Grandmothers to the rescue, with wisdom, patience and doughnuts



     Social media tears down girls. According to a UNESCO report, there is a direct correlation between how much time a girl spends online and increased emotional damage. A Facebook study found that a third of girls say when they feel bad about their bodies, Instagram makes them feel worse. Girls are 50% more likely than boys to report being cyberbullied. Plus — stop the presses! — TikTok is addictive.
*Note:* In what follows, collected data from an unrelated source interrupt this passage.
(** X17. The calls of one [buildHistory] run, in order: none; or one
    read of the record under the key of the memory context; or that
    read, resolved, followed by one engine call that receives the text
    of the stored summary (or none); or these two, the engine having
    answered with a non-empty text, followed by one write of that text
    with the marker of the current dropped tier. Nothing is ever
    deleted, and nothing is written without a successful engine call. *)
Theorem X17_call_discipline this input (context : option MemoryContext.t) w :
  exists messages w' evs,
    buildHistory JSON_stringify this input context w
    = (Returned messages, w', evs)
    /\ (collaboratorCalls evs = []
        \/ exists ctx,
            context = Some ctx
            /\ ((exists o, collaboratorCalls evs = [evRead ctx o])
                \/ (exists existing text o,
                      collaboratorCalls evs
                      = [evRead ctx (Resolved existing);
                         EvSummarize text (summaryOf existing)
                           (BuildHistoryInput.summarizationContext input) o])
                \/ (exists existing text t u,
                      truthy_string t = true
                      /\ collaboratorCalls evs
                         = [evRead ctx (Resolved existing);
                            EvSummarize text (summaryOf existing)
                              (BuildHistoryInput.summarizationContext input)
                              (Resolved (Some t));
                            EvUpsertSummary
                              (upsertDataOf ctx
                                 (droppedMessages
                                    (splitForThreeTierMemory
                                       (BuildHistoryInput.allHistory input)
                                       (splitConfigOf this input)))
                                 t)
                              u]))).
Proof.
  fold (splitOf this input).
  destruct (wasTruncated (splitOf this input)) eqn:Htrunc.
  2: { rewrite buildHistory_no_truncation by exact Htrunc.
       eexists _, _, _. split; [reflexivity|]. left. reflexivity. }
  destruct (firstPair (splitOf this input)) as [|m0 pair] eqn:Hpair.
  { rewrite buildHistory_fallback by assumption.
    eexists _, _, _. split; [reflexivity|]. left.
    rewrite collaboratorCalls_app, !collaboratorCalls_debugLine.
    reflexivity. }
  assert (Hne : firstPair (splitOf this input) <> [])
    by (rewrite Hpair; discriminate).
  destruct context as [ctx|].
  2: { rewrite buildHistory_three_tier_no_context by assumption.
       eexists _, _, _. split; [reflexivity|]. left.
       apply collaboratorCalls_debugLine. }
  rewrite buildHistory_three_tier by assumption.
  destruct (buildSummaryMessage_run JSON_stringify this
              (droppedMessages (splitOf this input)) ctx
              (BuildHistoryInput.summarizationContext input) w)
    as (sm & w' & evs & Hrun & HR).
  rewrite Hrun. eexists _, _, _. split; [reflexivity|].
  rewrite collaboratorCalls_app, collaboratorCalls_debugLine. simpl.
  destruct (SummaryRun_calls _ _ _ _ _ _ _ _ HR) as [Hcalls _].
  destruct Hcalls as [Hnone | Hsome]; [left; exact Hnone|].
  right. exists ctx. split; [reflexivity|exact Hsome].
Qed.

Lemma truncateToTokenBudget_suffix messages (config : TokenBudgetConfig) :
  truncateToTokenBudget messages config `suffix_of` messages.
Proof.
  destruct (Z_lt_le_dec 0 (calculateHistoryBudget config)) as [Hpos|Hle].
  - rewrite (truncateToTokenBudget_positive _ _ Hpos).
    apply slidingWindow_suffix.
  - rewrite (truncateToTokenBudget_exhausted messages config)
      by (right; exact Hle).
    apply suffix_nil.
Qed.

Lemma truncateToTokenBudget_within messages (config : TokenBudgetConfig) :
  sumTokens (truncateToTokenBudget messages config) (charsPerToken config)
  <= Z.max 0 (calculateHistoryBudget config).
Proof.
  destruct (Z_lt_le_dec 0 (calculateHistoryBudget config)) as [Hpos|Hle].
  - rewrite (truncateToTokenBudget_positive _ _ Hpos).
    pose proof (slidingWindow_within (charsPerToken config)
                  (calculateHistoryBudget config) messages).
    lia.
  - rewrite (truncateToTokenBudget_exhausted messages config)
      by (right; exact Hle).
    rewrite sumTokens_nil. lia.
Qed.

(** The tiers of a genuine split that [buildHistory] keeps verbatim. *)
Lemma threeTierOf_kept (messages : list Message) (config : ThreeTierConfig) :
  (2 <= length messages)%nat ->
  pairTokens messages (charsPerToken config) < calculateHistoryBudget config ->
  take 2 messages `prefix_of` messages
  /\ recentTierOf messages config `suffix_of` messages
  /\ (length (take 2 messages) + length (recentTierOf messages config)
      <= length messages)%nat
  /\ (0 <= maxSummaryBudgetTokens config ->
      sumTokens (take 2 messages ++ recentTierOf messages config)
        (charsPerToken config)
      <= Z.max 0 (calculateHistoryBudget config)).
Proof.
  intros Hlen Hp.
  pose proof (recentTierOf_suffix messages config) as Hsuf.
  pose proof (recentTierOf_within messages config) as Hwithin.
  unfold recentBudgetOf in Hwithin.
  split; [apply prefix_take|].
  split; [etransitivity; [exact Hsuf|apply suffix_drop]|].
  split.
  - apply suffix_length in Hsuf. rewrite length_drop in Hsuf.
    rewrite length_take. lia.
  - intros Hslot. rewrite sumTokens_app.
    fold (pairTokens messages (charsPerToken config)). lia.
Qed.
(** C6: an exception of a callback ends the call at once with that very
    exception.  When the loop has passed [pre] and then, on [x], the
    predicate raises [e], or accepts [x] and the transform raises [e], the
    call on [pre ++ x :: post] raises [e] in the state in which the callback
    raised: nothing of [post] is evaluated and no sequence is returned. *)
Theorem process_data_run_raises f g pre x post s out s1 e s2 :
  process_data_run pre f g s = (Return out, s1) ->
  f x s1 = (Raise e, s2) \/
    (exists s1', f x s1 = (Return true, s1') /\ g x s1' = (Raise e, s2)) ->
  process_data_run (pre ++ x :: post) f g s = (Raise e, s2).
Proof.
  unfold process_data_run. intros Hpre Hx.
  rewrite for_loop_run_app, (bind_return _ _ _ _ _ Hpre).
  cbn [for_loop_run].
  destruct Hx as [Hf|(s1' & Hf & Hg)].
  - by apply bind_raise.
  - rewrite (bind_return _ _ _ _ _ Hf). by apply bind_raise.
Qed.
End FailureSpec.

(** ** The pipeline on list objects *)

(** C7: the call leaves the input object as it was, returns a reference to
    an object that did not exist before, hence other than the input, and
    changes nothing else in the store; it keeps nothing between calls: a
    second call on the same input builds an equal sequence in yet another
    new object and leaves the first result alone. *)
Theorem process_data_heap_frame {V : Type} (p : V -> bool) (t : V -> V)
    (fuel : nat) (h : heap V) (d : loc) (l : list V) :
  h !! d = Some l -> length l < fuel ->
  exists (h' : heap V) (o : loc),
    process_data_heap p t fuel h d = Some (h', o) /\
    h' !! d = Some l /\
    h !! o = None /\ o <> d /\
    h' !! o = Some (process_data l p t) /\
    (forall k : loc, k <> o -> h' !! k = h !! k) /\
    exists (h'' : heap V) (o' : loc),
      process_data_heap p t fuel h' d = Some (h'', o') /\
      o' <> o /\ o' <> d /\
      h'' !! o' = Some (process_data l p t) /\
      h'' !! o = Some (process_data l p t) /\
      h'' !! d = Some l.
Proof.
  intros Hd Hfuel.
  set (o := fresh (dom h)).
  set (h' := <[o := process_data l p t]> h).
  assert (h !! o = None) as Ho by apply not_elem_of_dom, is_fresh.
  assert (o <> d) as Hod by congruence.
  assert (h' !! d = Some l) as Hd' by (unfold h'; by rewrite lookup_insert_ne).
  assert (h' !! o = Some (process_data l p t)) as Ho'
    by apply lookup_insert_eq.
  set (o' := fresh (dom h')).
  assert (h' !! o' = None) as Hfresh' by apply not_elem_of_dom, is_fresh.
  assert (o' <> o) as Hoo' by congruence.
  assert (o' <> d) as Hod' by congruence.
  exists h', o. split; [by apply process_data_heap_spec|].
  do 4 (split; [done|]). split.
  { intros k Hk. unfold h'. by rewrite lookup_insert_ne. }
  exists (<[o' := process_data l p t]> h'), o'.
  split; [by apply process_data_heap_spec|].
  do 2 (split; [done|]).
  rewrite lookup_insert_eq, !lookup_insert_ne by done. done.
Qed.

(** ** The class [DataProcessor] *)

Lemma getattr_validate_undefined (self : DataProcessor.instance) :
  DataProcessor.attrs self !! "validate" = None ->
  DataProcessor.getattr "validate" self =
    (Raise (DataProcessor.AttributeError "validate"), self).
Proof.
  intros Hnone. unfold DataProcessor.getattr.
  rewrite Hnone. reflexivity.
Qed.

(** C10, as the claim has it, fails: it speaks of every instance, and on an
    instance on which [validate] is defined, here by a subclass whose
    [validate] rejects every item, [process] on a non-empty input raises
    nothing and returns [None]. *)
Lemma DataProcessor_process_with_validate :
  DataProcessor.process DataProcessor.call_rejecting
    [DataProcessor.VInt 1] DataProcessor.with_validate =
    (Return DataProcessor.VNone, DataProcessor.with_validate) /\
  DataProcessor.process DataProcessor.call_rejecting
    [DataProcessor.VInt 1] DataProcessor.with_validate <>
    (Raise (DataProcessor.AttributeError "validate"),
     DataProcessor.with_validate).
Proof.
  assert (DataProcessor.process DataProcessor.call_rejecting
            [DataProcessor.VInt 1] DataProcessor.with_validate =
          (Return DataProcessor.VNone, DataProcessor.with_validate)) as Hrun
    by reflexivity.
  split; [exact Hrun|]. rewrite Hrun. discriminate.
Qed.
(** X19: in a reachable world a form submission is accepted exactly when
    no submission is in flight, the form is valid, and either fewer than
    3 submissions are counted or more than 60000 ms have passed since the
    last one. *)
Theorem acceptance_criterion (w : world) (f : form) (tv tc : Z) :
  reachable w ->
  (accepted w f tv tc = true <->
   isSubmitting (st w) = false
   /\ (exists data, validateForm f tv = Normal (Valid data))
   /\ (submissionCount (st w) < 3 \/ 60000 < tc - lastSubmissionTime (st w))).
Proof.
  intros R. pose proof (reachable_invariant R) as I.
  assert (Check : fst (checkRateLimit tc (st w)) = true <->
                  submissionCount (st w) < 3 \/ 60000 < tc - lastSubmissionTime (st w)).
  { rewrite checkRateLimit_eq. cbn [fst]. rewrite negb_true_iff, Z.leb_gt.
    unfold count_after_reset. rewrite (inv_window I), (inv_max I).
    destruct (Z.ltb_spec 60000 (tc - lastSubmissionTime (st w))); lia. }
  split.
  - intros A. apply accepted_true in A as (G & C & data & V & _).
    split; [exact G |]. split; [now exists data | now apply Check].
  - intros (G & (data & V) & C).
    apply accepted_valid with (data := data); [exact G | exact V | now apply Check].
Qed.

Lemma acceptance_criterion_witness :
  accepted subscribed_thrice valid_form 101001 101001 = true.
Proof.
  apply (@acceptance_criterion subscribed_thrice valid_form 101001 101001).
  - exists (round ok 0 1000 ++ round ok 20000 21000 ++ round ok 40000 41000).
    vm_compute. reflexivity.
  - split; [reflexivity |]. split.
    + eexists. vm_compute. reflexivity.
    + right. vm_compute. reflexivity.
Defined.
     How to combat such a widespread, happiness-destroying influence? In Chicago, one of the most powerful forces for good known to humanity is being sent into battle, a voice of comfort and wisdom going back to the beginnings of time:
     Grandmothers.
     "I come here every Tuesday to sit with the young ladies and do different projects — planting flowers, or making different objects they like," said Delores Durham, 62, waiting in the office at Wendell Smith Elementary School on West 103rd Street in Pullman, bearing donuts. "Just having normal conversation to see where their mind is at. What goals they have in life. I'm just trying to be an encouragement to them. I raised two daughters on the West Side of Chicago myself."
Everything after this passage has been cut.